- [Exercise inputs]
(** ** Projections *)

(** C3: on [/minimalItem/] (exclusion set {description}, None-valued fields
    dropped), the output for a stored record without tax has neither
    description nor tax; name and price are there, and total_price is
    there exactly when it is set. *)
Theorem minimal_route_no_tax w (i : nat) it :
  items w !! i = Some it →
  tax it = None →
  ∃ out d,
    itemsMinusDescription_route w = Ok (out, w)
    ∧ length out = length (items w)
    ∧ out !! i = Some d
    ∧ dict_get "description" d = None
    ∧ dict_get "tax" d = None
    ∧ dict_get "name" d = Some (JStr (name it))
    ∧ dict_get "price" d = Some (JFloat (price it))
    ∧ dict_get "total_price" d = JFloat <$> total_price it.
Proof.
  intros Hi Htax.
  exists (serialize_response itemsMinusDescription_model (items w)).
  exists (serialize_item itemsMinusDescription_model it).
  split; [apply respond_run|].
  split; [apply length_map|].
  split; [unfold serialize_response; now rewrite list_lookup_fmap, Hi|].
  rewrite (serialize_minimal_no_tax it Htax).
  destruct (total_price it); simpl; auto 10.
Qed.

Lemma minimal_route_no_tax_witness :
  ∃ out d,
    itemsMinusDescription_route
      {| fake_db := fake_db_init; items := [stored gadget; priced_widget] |}
    = Ok (out,
          {| fake_db := fake_db_init;
             items := [stored gadget; priced_widget] |})
    ∧ length out = 2%nat
    ∧ out !! 1%nat = Some d
    ∧ dict_get "description" d = None
    ∧ dict_get "tax" d = None
    ∧ dict_get "name" d = Some (JStr "widget")
    ∧ dict_get "price" d = Some (JFloat 1%float)
    ∧ dict_get "total_price" d = Some (JFloat 7%float).
Proof.
  apply (minimal_route_no_tax
           {| fake_db := fake_db_init;
              items := [stored gadget; priced_widget] |}
           1%nat priced_widget); reflexivity.
Defined.

(** C4: on [/namePrice/] (inclusion set {price, name}) every output record
    consists of the name and the price of the stored one and nothing else;
    a record with a description loses it, and loses tax, as well. *)
Theorem namePrice_route_projects w :
  namePrice_route w
  = Ok (map (λ it, [("name", JStr (name it)); ("price", JFloat (price it))])
            (items w), w)
  ∧ ∀ n s p t tp,
      let d := serialize_item namePrice_model (mkItem n (Some s) p t tp) in
      dict_get "description" d = None
      ∧ dict_get "tax" d = None
      ∧ dict_get "total_price" d = None
      ∧ dict_get "name" d = Some (JStr n)
      ∧ dict_get "price" d = Some (JFloat p).
Proof.
  split.
  - unfold namePrice_route, namePrice. rewrite respond_run.
    unfold serialize_response.
    now rewrite (map_ext _ _ serialize_namePrice).
  - intros n s p t tp d. subst d. rewrite serialize_namePrice. simpl. auto.
Qed.


Lemma heap_set_same h a it : Objects.heap_set h a it a = it.
Proof. unfold Objects.heap_set. now rewrite Nat.eqb_refl. Qed.

Lemma heap_set_other h a it b :
  b ≠ a → Objects.heap_set h a it b = h b.
Proof.
  intros Hne. unfold Objects.heap_set.
  now destruct (Nat.eqb_spec b a).
Qed.

Lemma map_heap_set h a it refs :
  Forall (fun b => (b < a)%nat) refs →
  map (Objects.heap_set h a it) refs = map h refs.
Proof.
  induction 1 as [|b refs Hb _ IH]; [reflexivity|].
  cbn [map]. rewrite IH, heap_set_other by lia. reflexivity.
Qed.

(** The model with objects and the model with values agree on an append:
    the request's object is written in place and its reference stored, and
    the records behind the references are the registry of values that
    [create_item] builds. *)
Lemma post_items_refines body s :
  well_formed s →
  ∃ s',
    Objects.post_items body s = Ok (create_item_reply, s')
    ∧ create_item body (abstract s) = Ok (create_item_reply, abstract s')
    ∧ well_formed s'.
Proof.
  intros Hwf. rewrite create_item_run.
  unfold Objects.post_items, Objects.new_Item, Objects.create_item,
    Objects.bind, Objects.deref.
  cbn [Objects.heap Objects.fresh Objects.items Objects.fake_db].
  rewrite heap_set_same. unfold stored, well_formed, abstract.
  destruct (tax body) as [t|] eqn:Ht; cbn; eexists;
    (split; [reflexivity|]);
    cbn [Objects.heap Objects.fresh Objects.items Objects.fake_db];
    rewrite map_app; cbn [map]; rewrite !heap_set_same;
    rewrite ?map_heap_set by exact Hwf.
  - split; [reflexivity|].
    apply Forall_app. split; [|repeat constructor].
    eapply Forall_impl; [exact Hwf|]. cbn. lia.
  - split; [reflexivity|].
    apply Forall_app. split; [|repeat constructor].
    eapply Forall_impl; [exact Hwf|]. cbn. lia.
Qed.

- [Your goal] The line with "there exactly when it is set. *)" marks the end; reproduce exactly every line from the start of the entries up to it, that line included.

- [Output of the task]
(** ** Projections *)

(** C3: on [/minimalItem/] (exclusion set {description}, None-valued fields
    dropped), the output for a stored record without tax has neither
    description nor tax; name and price are there, and total_price is
    there exactly when it is set. *)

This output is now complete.